Meanwhile, I started the seascape, a first for me.
By far the best seascapes I have seen in the flesh are by Werner Dekeersmaeker. He uses Jim Baumann's watercolour paper technique, but glues it over shaped styrofoam for more dynamic seas, and spends a lot of care and time in painting and finishing.
I need a bit more choppy sea than Werner usually uses, and in a smaller scale (he usually builds 1/350th), so I needed much smaller waves which are hard to form in styrofoam. So instead, I sculpted a basic wave-pattern in Magic Sculp, on top of a 3mm sheet of plastic. I impressed the waves with a small teaspoon and smoothed it a bit with some water and my fingers.
In de hole for Lex, you can see the layers: styrofoam (I like some height to my bases, and it also keep everything on top stiff and straith), plastic sheet and Magic Sculp:
I like my groundworks to extend completely to the edge of the base, so I glued plastic sheet to the sides of the styrofoam before gluing the watercolour paper, and cut this even with the Magic Sculp waves at the top. Any gaps were filled with more Magic Sculp.

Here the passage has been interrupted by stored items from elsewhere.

(* ===== verification/IpcServe.v ===== *)
(** * Creating, publishing and accepting

    The server's side of [Ipc]: what [ipc_port_accept], [ipc_port_create] and
    [ipc_port_publish] do from a sound object graph, and the cases in which
    [ipc_port_publish] leaves it. *)

From S2P Require Import Prelude Iovec MsgQueue Handle Ipc IpcInv IpcSafe.

Module IpcServe.
Import Iovec MsgQueue Handle Ipc IpcInv IpcSafe.

(** ** Accepting *)

Section Accept.
Context (h : heap) (p s : Z) (y : port) (x : chan) (l : list Z).
Context (Hi : inv quiet h) (Hy : ports h !! p = Some y) (Hl : pending_list y = s :: l).
Context (Hls : p_state y = IPC_PORT_STATE_LISTENING) (Hx : chans h !! s = Some x) (Hn : node x = Some (Pending p)).

Definition taken : chan := set_refs (remove_first NodeRef (refs x ++ [TmpRef])) (set_node None x).
Definition drained : port := set_p_handle (handle_decref_cnt (p_handle y)).1 (set_pending l y).

Notation held := (Ghost {[s]} ∅ None).

Lemma taken_held : TmpRef ∈ refs taken.
Proof.
  apply elem_of_remove_first.
  - destruct (i_refs _ _ Hi s x Hx) as [H1 H2 H3 H4]. apply NoDup_app. split; [done|]. split; [|apply NoDup_singleton].
    intros r Hr. rewrite list_elem_of_singleton. intros ->. apply H3 in Hr as [Hr|Hr]; [simpl in Hr; set_solver|done].
  - split; [apply elem_of_app; right; by left|done].
Qed.
Lemma inv_mq g h c x mq : inv g h -> chans h !! c = Some x -> mq_wf mq -> inv g (upd c (set_mq (Some mq) x) h).
Proof. intros Hi Hx Hmq. eapply inv_fields; eauto; try done. simpl. by intros ? [= <-]. Qed.

Lemma capacity_0 mq : capacity mq = 0 <-> free_list mq = [].
Proof. unfold capacity. destruct (free_list mq); simpl; split; (done || lia). Qed.

(** A connected channel has a partner with a queue. *)
Lemma connected_peer g h c x : inv g h -> chans h !! c = Some x -> c ∉ wip g -> c_state x = CONNECTED ->
  exists q y mq, peer x = Some q /\ q <> c /\ chans h !! q = Some y /\ peer y = Some c /\ msg_queue y = Some mq /\ mq_wf mq.
Proof.
  intros Hi Hx Hw Hs. pose proof (i_chan _ _ Hi c x Hx) as [_ _ _ [[? _]|[_ C4]]]; [done|].
  unfold state_ok in C4. rewrite Hs in C4. destruct C4 as ([q Hq] & _).
  destruct (i_peer _ _ Hi c x Hx q Hq) as (Hne & y & Hy & Hok & Hb). rewrite Hs in Hok, Hb.
  assert (Hsy : c_state y = CONNECTED) by (by destruct (c_state y)).
  pose proof (i_chan _ _ Hi q y Hy) as [_ D2 _ [[? D4]|[_ D4]]].
  - destruct D4 as (_ & _ & [E|E]); congruence.
  - unfold state_ok in D4. rewrite Hsy in D4. destruct D4 as (_ & [mq Hmq] & _).
    exists q, y, mq. split_and!; auto.
Qed.

(** ** Sending *)

(** What a send on the connected channel [c] does: [R] relates the queue at
    the other end, the result and the queue afterwards. *)
Definition sent (R : ipc_msg_queue -> Z -> ipc_msg_queue -> Prop) (h : heap) (c : Z) (x : chan) (r : Z) (h' : heap) : Prop :=
  exists q y mq, peer x = Some q /\ chans h !! q = Some y /\ msg_queue y = Some mq /\ ports h' = ports h /\
    ((capacity mq = 0 /\ r = ERR_NOT_ENOUGH_BUFFER /\ signalled h' = signalled h /\
        chans h' = <[c := set_aux (Z.lor (aux_state x) AUX_SEND_BLOCKED) x]> (chans h)) \/
     (exists mq', 0 < capacity mq /\ R mq r mq' /\ chans h' = <[q := set_mq (Some mq') y]> (chans h) /\
        signalled h' = (if 0 <=? r then option_list (wait_event (c_handle y)) else []) ++ signalled h)).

Then I glued the watercolour paper on top of this (after soaking in water for 15 min), with a lot of superglue, pressing the paper down into every wave. After drying, I "hardened" the paper with a coat of handbrushed varnish (to protect the texture from handling damage), and cut the sides and holes for the ships.
Then I filled the gaps between paper and plastic at the sides, sanded, and gave the sides a primer coat with black paint (you can see slight overspray on the waves).
It takes a bit of extra work, but the result are neatly finished sides of the base, with the water texture continuing right up to the edge.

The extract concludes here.